Je sais que le get Macron veut tenter quelque chose prochainement à ce sujet, peut être comme en Angleterre mais ça montre bien le retard considérable de control vis à vis des nouvelles techno par nos chers gouvernants.

MystereK
17/09/2020 à 07:07

RYAN MONTREAL peut-être devriez vous voir le film avant de crier qu'il est islmamophobe, qu'il exploite des jeunes filles, etc... Et personne ne se régale de voire des jeunes filles faire du twerk avec un esprit tourné. Ce film est un très bon film qui m'a permis de disucter avec mes filles de cet âge de ce sujet épineux et il illustre bien mieux que mes discours les problème qu'il peut arriver à voouloir grandir trop vite, il a eu plus d'impact sur mes filles que tout ce que j'ai pu leur dire jusqu'à présent. Vous ne vous rendez pas compte que ces jeunes filles imitent sans arrière pensée et en toute innocence les images qu'elles voient dans les clips de leur idoles,, il s'agit de mimétisme innocent pour leur âge et elle le font de manière incosciente comme nous imitions à l'époque les rockers. Ce film leur montre que ce n'est pas si innocent que ça.

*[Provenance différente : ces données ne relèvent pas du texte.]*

(** ** Fetch Executor: the round trip and the exit paths *)

Lemma NewRequest_inv parse method urlStr r :
  http.NewRequest parse method urlStr = inl r ->
  exists u, parse urlStr = inl u
    /\ r = {| http.Method := method;
              http.URL := {| Scheme := Scheme u;
                             Host := http.removeEmptyPort (Host u);
                             Path := Path u |};
              http.Host := http.removeEmptyPort (Host u);
              http.ctx := context.Background |}.
Proof.
  unfold http.NewRequest. destruct (parse urlStr) as [u|]; [|discriminate].
  intros [= <-]. now exists u.
Qed.

Lemma removeEmptyPort_nonempty (h : string) :
  fst (splitHostPort h) <> "" -> http.removeEmptyPort h <> "".
Proof.
  unfold http.removeEmptyPort, strings.TrimSuffixByte.
  destruct h as [|a [|b r]].
  - intros N. now elim N.
  - simpl. destruct (Ascii.eqb_spec a ":") as [->|]; [|discriminate].
    intros N. now elim N.
  - intros _. destruct (strings.HasSuffixByte _ _); discriminate.
Qed.

Lemma removeEmptyPort_id (h : string) :
  strings.HasSuffixByte h ":" = false -> http.removeEmptyPort h = h.
Proof. unfold http.removeEmptyPort, strings.TrimSuffixByte. now intros ->. Qed.

Section Fetch.

Variable url_Parse : string -> URL + string.
Variable world : net.Network.

(** The request of a prepared run: built from the URL string alone. *)
Lemma prepared_request (args : list string) (p : Prepared) :
  prepare url_Parse args = Ret p ->
  exists u r,
    url_Parse (nth 1 args "") = inl u
    /\ host p = Hostname u
    /\ http.NewRequest url_Parse "GET" (nth 1 args "") = inl r
    /\ http.URL (req p) = http.URL r
    /\ http.Host (req p) = http.Host r
    /\ http.Method (req p) = "GET"
    /\ http.URL r = {| Scheme := Scheme u;
                       Host := http.removeEmptyPort (Host u);
                       Path := Path u |}
    /\ http.Host r = http.removeEmptyPort (Host u)
    /\ http.removeEmptyPort (Host u) <> "".
Proof.
  intros H.
  destruct (prepare_inv _ _ _ H) as (u & r & EP & NH & _ & Hh & _ & ER & EA).
  destruct (NewRequest_inv _ _ _ _ ER) as (u' & EP' & Er).
  rewrite EP in EP'. injection EP' as <-.
  assert (E : req p = snd (attachOverride (ipArg args) (dialAddr p) r))
    by (rewrite <- EA; reflexivity).
  pose proof (attachOverride_frame (ipArg args) (dialAddr p) r) as F.
  cbv zeta in F. rewrite <- E in F. destruct F as (M & U & Hst & _).
  exists u, r.
  split; [exact EP|]. split; [exact Hh|]. split; [exact ER|].
  split; [exact U|]. split; [exact Hst|].
  rewrite M, Er. simpl. repeat split. now apply removeEmptyPort_nonempty.
Qed.


(** Without an override the transport dials the logical address, which
    for an ASCII host is the computed dial address. *)
Lemma roundtrip_without_override (args : list string) (p : Prepared) (u : URL) :
  prepare url_Parse args = Ret p ->
  ipArg args = "" ->
  url_Parse (nth 1 args "") = inl u ->
  isASCII (Host u) = true ->
  strings.HasSuffixByte (Host u) ":" = false ->
  Scheme u = "http" \/ Scheme u = "https" ->
  loggingTransport_RoundTrip world (sharedRoundTripper world) (heap p) (req p)
  = http.afterDial (sharedTransport world) (req p)
      (net.Dialer_DialContext world defaultDialer "tcp" (dialAddr p)).
Proof.
  intros H N EP _ T S.
  destruct (prepared_request _ _ H)
    as (u' & r & EP' & _ & _ & U & _ & _ & Ur & _ & NE).
  rewrite EP in EP'. injection EP' as <-.
  rewrite (removeEmptyPort_id _ T) in Ur, NE.
  pose proof (prepared_override _ _ _ H) as C. rewrite N in C. simpl in C.
  destruct (prepared_target _ _ _ H) as (u' & EP' & Hh & EPort).
  destruct (prepared_dialAddr _ _ _ H) as (_ & D & _).
  rewrite EP in EP'. injection EP' as <-.
  assert (A : http.canonicalAddr (http.URL (req p)) = dialAddr p).
  { rewrite (D N), Hh, U, Ur. unfold http.canonicalAddr, Hostname, Port. simpl.
    f_equal. fold (Port u).
    destruct (String.eqb_spec (Port u) "") as [E|NP].
    - rewrite (pickPort_default _ E) in EPort.
      destruct S as [S | S]; rewrite S in EPort |- *; simpl in EPort;
        injection EPort as <-; reflexivity.
    - rewrite (pickPort_explicit _ NP) in EPort. congruence. }
  unfold loggingTransport_RoundTrip, sharedRoundTripper, http.Transport_RoundTrip.
  simpl. rewrite U, Ur. simpl.
  replace (negb ((Scheme u =? "http") || (Scheme u =? "https"))) with false
    by (destruct S as [-> | ->]; reflexivity).
  replace (Host u =? "") with false
    by (symmetry; apply String.eqb_neq; exact NE).
  rewrite <- Ur, <- U, A. unfold http.dial. simpl.
  rewrite DialContext_absent; [reflexivity | now rewrite C].
Qed.


(** C5, the read-failure path: once a response is there, a failing body
    read ends the process through [log.Fatalf]; the body is not closed
    and the idle connections are not closed. *)
Theorem read_failure_skips_release
    (args : list string) (p : Prepared) (resp : net.Response) (err : string) :
  prepare url_Parse args = Ret p ->
  loggingTransport_RoundTrip world (sharedRoundTripper world) (heap p) (req p)
  = http.RTResponse resp ->
  io.ReadAll resp = inr err ->
  main url_Parse world args = Exited [Stderr (ReadFailed err)] 1
  /\ ~ In BodyClose (eventsOf (main url_Parse world args))
  /\ ~ In CloseIdleConnections (eventsOf (main url_Parse world args)).
Proof.
  intros H R E.
  assert (M : main url_Parse world args = Exited [Stderr (ReadFailed err)] 1).
  { unfold main. rewrite H. unfold fetch. rewrite R, E. reflexivity. }
  rewrite M. simpl. repeat split; intros [F|[]]; discriminate F.
Qed.

(** The successful path releases both, idle connections first. *)
Lemma success_releases
    (args : list string) (p : Prepared) (resp : net.Response) (body : string) :
  prepare url_Parse args = Ret p ->
  loggingTransport_RoundTrip world (sharedRoundTripper world) (heap p) (req p)
  = http.RTResponse resp ->
  io.ReadAll resp = inl body ->
  exists out,
    main url_Parse world args
    = Exited (out ++ [CloseIdleConnections; BodyClose]) 0.
Proof.
  intros H R E. unfold main. rewrite H. unfold fetch. rewrite R, E.
  unfold return_. eexists. reflexivity.
Qed.


End Fetch.


Lemma read_failure_skips_release_witness :
  main parseScenario lab ["gotest"; "http://example.com/"; "203.0.113.20"]
  = Exited [Stderr (ReadFailed "unexpected EOF")] 1
  /\ ~ In BodyClose
        (eventsOf (main parseScenario lab
                     ["gotest"; "http://example.com/"; "203.0.113.20"])).
Proof.
  destruct (read_failure_skips_release parseScenario lab
              ["gotest"; "http://example.com/"; "203.0.113.20"] _
              brokenResponse "unexpected EOF" eq_refl eq_refl eq_refl)
    as (A & B & _).
  split; [exact A | exact B].
Defined.

(** * Further properties of the program *)

(** ** Argument and input validation *)

Section Validation.

Variable url_Parse : string -> URL + string.
Variable world : net.Network.

(** X1: with the program name alone, or with more than two arguments after
    it, [main] prints the usage line and exits with code 1; the parser and
    the network are not consulted. *)
Theorem usage_exit (args : list string) :
  List.length args = 1%nat \/ (3 < List.length args)%nat ->
  main url_Parse world args = Exited [Stderr (Usage (nth 0 args ""))] 1.
Proof.
  intros L. unfold main, prepare.
  replace ((List.length args <? 2)%nat || (3 <? List.length args)%nat) with true.
  - reflexivity.
  - symmetry. apply orb_true_iff.
    destruct L as [L | L]; [left; rewrite L; reflexivity | right].
    now apply Nat.ltb_lt.
Qed.

(** X2: the input is validated in a fixed order, before any network
    activity and whatever the override: a URL that does not parse ends the
    run with the parse error; a parsed URL without host ends it with the
    missing-host error naming the URL string, even when its scheme is
    unknown too; only then is an unknown scheme without port reported, with
    the scheme as written. *)
Theorem validation_order (args : list string) :
  (2 <= List.length args <= 3)%nat ->
  (forall err, url_Parse (nth 1 args "") = inr err ->
     main url_Parse world args = Exited [Stderr (ParsingURLFailed err)] 1)
  /\ (forall u, url_Parse (nth 1 args "") = inl u -> Hostname u = "" ->
     main url_Parse world args
     = Exited [Stderr (URLMissingHost (nth 1 args ""))] 1)
  /\ (forall u, url_Parse (nth 1 args "") = inl u -> Hostname u <> "" ->
     Port u = "" ->
     strings.ToLower (Scheme u) <> "https" ->
     strings.ToLower (Scheme u) <> "http" ->
     main url_Parse world args = Exited [Stderr (UnknownScheme (Scheme u))] 1).
Proof.
  intros L.
  assert (G : (List.length args <? 2)%nat || (3 <? List.length args)%nat = false)
    by (apply orb_false_iff; split; apply Nat.ltb_ge; lia).
  split; [|split].
  - intros err E. unfold main, prepare. rewrite G, E. reflexivity.
  - intros u E Hh. unfold main, prepare. rewrite G, E, Hh. reflexivity.
  - intros u E Hh P N1 N2. unfold main, prepare. rewrite G, E.
    destruct (String.eqb_spec (Hostname u) ""); [contradiction|].
    rewrite (pickPort_default _ P).
    destruct (String.eqb_spec (strings.ToLower (Scheme u)) "https"); [contradiction|].
    destruct (String.eqb_spec (strings.ToLower (Scheme u)) "http"); [contradiction|].
    reflexivity.
Qed.

(** X3: building the request never fails: [main] has parsed the same URL
    string before, so the "building request failed" exit is never taken,
    and a run whose URL parses, has a host and resolves to a port always
    reaches the transport. *)
Theorem request_build_never_fails (args : list string) :
  (forall err, prepare url_Parse args <> Fatalf (BuildingRequestFailed err))
  /\ (forall u pt,
        (2 <= List.length args <= 3)%nat ->
        url_Parse (nth 1 args "") = inl u ->
        Hostname u <> "" ->
        pickPort u = Ret pt ->
        exists p, prepare url_Parse args = Ret p
                  /\ host p = Hostname u /\ port p = pt
                  /\ http.Method (req p) = "GET").
Proof.
  split.
  - intros err. unfold prepare.
    destruct (_ || _); [discriminate|].
    destruct (url_Parse (nth 1 args "")) as [u|e] eqn:EP; [|discriminate].
    destruct (Hostname u =? ""); [discriminate|].
    destruct (pickPort u) as [pt|e] eqn:EPort; simpl.
    + unfold http.NewRequest. rewrite EP.
      destruct (attachOverride _ _ _). discriminate.
    + unfold pickPort in EPort.
      destruct (negb (Port u =? "")); [discriminate|].
      destruct (_ =? "https"); [discriminate|].
      destruct (_ =? "http"); [discriminate|].
      injection EPort as <-. discriminate.
  - intros u pt L EP NH EPort.
    assert (ER : exists r, http.NewRequest url_Parse "GET" (nth 1 args "") = inl r
                           /\ http.Method r = "GET").
    { unfold http.NewRequest. rewrite EP. eexists. split; reflexivity. }
    destruct ER as (r & ER & M).
    eexists. split; [apply (prepare_run url_Parse args u pt r); assumption|].
    simpl. repeat split.
    destruct (attachOverride_frame (ipArg args)
                (net.JoinHostPort
                   (if negb (ipArg args =? "") then ipArg args else Hostname u) pt) r)
      as (M' & _).
    now rewrite M'.
Qed.

End Validation.
(** * Smart-renovation estimate engine: embedding and verification

    The pricing functions of [estimator.py] and the quote flow of
    [main.py] (method [generate_estimate]) compute on Python [float]s,
    that is IEEE 754 binary64 numbers, and on unbounded Python [int]s.
    The embedding keeps both: a [float] is a [spec_float] of the standard
    library, every arithmetic operation is the exact rational result
    rounded to the nearest binary64 (ties to even), and [int] is [Z].
    Python exceptions are values of an error monad. *)

From Stdlib Require Import ZArith QArith Qround Qabs Qpower Lia Lqa Bool List.
From Stdlib Require Import String Ascii DecimalString.
From Stdlib Require Import Floats.SpecFloat.
Import ListNotations.

(* ===================================================================== *)
(** * Exceptions *)
(* ===================================================================== *)

Inductive exn : Set := ZeroDivisionError | OverflowError | ValueError.

Inductive result (A : Type) : Type :=
| Ok (a : A)
| Raise (e : exn).

Arguments Ok {A} a.
Arguments Raise {A} e.

Definition bind {A B : Type} (r : result A) (k : A -> result B) : result B :=
  match r with
  | Ok a => k a
  | Raise e => Raise e
  end.

Notation "x <- c ;; k" := (bind c (fun x => k))
  (at level 61, c at next level, right associativity).
Notation "' p <- c ;; k" := (bind c (fun p => k))
  (at level 61, p pattern, c at next level, right associativity).

(* ===================================================================== *)
(** * Binary64 arithmetic *)
(* ===================================================================== *)

Module B64.

Definition float : Set := spec_float.

(** Every finite binary64 is an integer multiple of [2^-1074]; [U] is the
    number of such units in 1. *)
Definition U : Z := 2 ^ 1074.

(** Round a rational to the nearest integer, ties to even. *)
Definition Qrne (q : Q) : Z :=
  let f := Qfloor q in
  match (q - inject_Z f ?= 1 # 2)%Q with
  | Lt => f
  | Gt => (f + 1)%Z
  | Eq => if Z.even f then f else (f + 1)%Z
  end.

(** Exponent, in units, of the binade holding a magnitude whose integer
    part is [fl]: subnormals and the first normal binade have spacing one
    unit, every later binade doubles it. *)
Definition binade (fl : Z) : Z :=
  if (fl <? 2 ^ 53)%Z then 0%Z else (Z.log2 fl - 52)%Z.

(** Nearest binary64 magnitude, in units, of a magnitude [x] in units. *)
Definition round_units (x : Q) : Z :=
  let k := binade (Qfloor x) in
  (Qrne (x / inject_Z (2 ^ k)) * 2 ^ k)%Z.

(** The float of sign [s] whose magnitude is [M] units; magnitudes from
    [2^1024] on overflow to infinity. *)
Definition decode (s : bool) (M : Z) : float :=
  if (M =? 0)%Z then S754_zero s
  else if (2 ^ 2098 <=? M)%Z then S754_infinity s
  else let k := binade M in
       S754_finite s (Z.to_pos (M / 2 ^ k)) (k - 1074).

(** Rounding of a magnitude [q >= 0] carrying sign [s]. *)
Definition rnd_sm (s : bool) (q : Q) : float :=
  decode s (round_units (q * inject_Z U)).

(** Rounding of a signed rational; an exact zero takes the sign [s0]. *)
Definition rnd (s0 : bool) (q : Q) : float :=
  match (q ?= 0)%Q with
  | Eq => S754_zero s0
  | Gt => rnd_sm false q
  | Lt => rnd_sm true (- q)
  end.

Definition sign (x : float) : bool :=
  match x with
  | S754_zero s | S754_infinity s | S754_finite s _ _ => s
  | S754_nan => false
  end.

Definition mag (x : float) : Q :=
  match x with
  | S754_finite _ m e => (inject_Z (Zpos m) * 2 ^ e)%Q
  | _ => 0%Q
  end.

(** Exact value of a finite float (0 for the others). *)
Definition F2Q (x : float) : Q := if sign x then (- mag x)%Q else mag x.

Definition zero : float := S754_zero false.

Definition opp (x : float) : float :=
  match x with
  | S754_nan => S754_nan
  | S754_infinity s => S754_infinity (negb s)
  | S754_zero s => S754_zero (negb s)
  | S754_finite s m e => S754_finite (negb s) m e
  end.

Definition add (x y : float) : float :=
  match x, y with
  | S754_nan, _ | _, S754_nan => S754_nan
  | S754_infinity sx, S754_infinity sy =>
      if Bool.eqb sx sy then x else S754_nan
  | S754_infinity _, _ => x
  | _, S754_infinity _ => y
  | S754_zero sx, S754_zero sy => S754_zero (sx && sy)
  | _, _ => rnd false (F2Q x + F2Q y)
  end.

Definition sub (x y : float) : float := add x (opp y).

Definition mul (x y : float) : float :=
  match x, y with
  | S754_nan, _ | _, S754_nan => S754_nan
  | S754_infinity _, S754_zero _ | S754_zero _, S754_infinity _ => S754_nan
  | S754_infinity _, _ | _, S754_infinity _ =>
      S754_infinity (xorb (sign x) (sign y))
  | _, _ => rnd (xorb (sign x) (sign y)) (F2Q x * F2Q y)
  end.

Definition div (x y : float) : float :=
  match x, y with
  | S754_nan, _ | _, S754_nan => S754_nan
  | S754_infinity _, S754_infinity _ => S754_nan
  | S754_infinity _, _ => S754_infinity (xorb (sign x) (sign y))
  | _, S754_infinity _ => S754_zero (xorb (sign x) (sign y))
  | S754_zero _, S754_zero _ => S754_nan
  | _, S754_zero _ => S754_infinity (xorb (sign x) (sign y))
  | _, _ => rnd (xorb (sign x) (sign y)) (F2Q x / F2Q y)
  end.

Definition compare (x y : float) : option comparison :=
  match x, y with
  | S754_nan, _ | _, S754_nan => None
  | S754_infinity sx, S754_infinity sy =>
      Some (if sx then (if sy then Eq else Lt) else (if sy then Gt else Eq))
  | S754_infinity s, _ => Some (if s then Lt else Gt)
  | _, S754_infinity s => Some (if s then Gt else Lt)
  | _, _ => Some (F2Q x ?= F2Q y)%Q
  end.

Definition eqb (x y : float) : bool :=
  match compare x y with Some Eq => true | _ => false end.
Definition ltb (x y : float) : bool :=
  match compare x y with Some Lt => true | _ => false end.
Definition leb (x y : float) : bool :=
  match compare x y with Some (Lt | Eq) => true | _ => false end.

End B64.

Et Jodie Foster jouait une prostituée, ne confondez pas la danse dans les clips et la prostition. Toutes les jeunes filles dansent et la danse a toujorus été de bouger son corps, aucune danse n'est anodine, mais c'est le regard de celui qui regarde qui en fait la perversité.

Pete
17/09/2020 à 00:23

Les intégristes en PLS parce qu'on a osé supprimé leurs commentaires !! Bah ouais les gars, si ceux qui gèrent le forum estiment que vous dépassez les bornes, c'est leur responsabilité de faire le ménage !
Quant à Rayan, Bravo t'as bien ingurgité tous les ramassis de Fake news de la presse d'Ultra droite ! T'auras même pas besoin de voir le film du coup !

DPO 007
16/09/2020 à 23:41

@rayan montreal Regarde le film avant de débiter de telles conneries.... Merci ????

RobinDesBois
16/09/2020 à 23:21

Twitter est vraiment l'un des pires fléau qui soit arrivé au 21ème siècle. Comment pourrir une oeuvre, un artiste, n'importe qui ou n'importe quoi en quelques clics par bêtise collective et besoin de sang. Et les médias ne sont pas étrangers à ce genre de dérive en accordant beaucoup trop d'importance à des tweets et des hashtags à la con. Pourquoi les divagations d'un bar PMU virtuel mondial qui peut très vite se transformer en meute sont-elles autant relayées par les médias ?

Rayan Montreal
16/09/2020 à 23:06

Mais si vous vous régalez devant des jeunes actrices de 12 ans qui tweerk c est votre problème, dans ce cas précis je conseille de consulter

RobinDesBois
16/09/2020 à 23:06

Je dois avouer que je me délecte de cette polémique. Bon c'est pas drôle pour la réalisatrice et j'espère que ça ne va pas lui mettre trop de bâtons dans les roues pour la suite de sa carrière. Non je suis surtout amusé de voir une partie des représentants de la cancel culture pris à leur propre piège. En espérant une prise de conscience de leur part quand à ces dérives liberticides même si je crains au contraire qu'ils ne se couchent par lâcheté.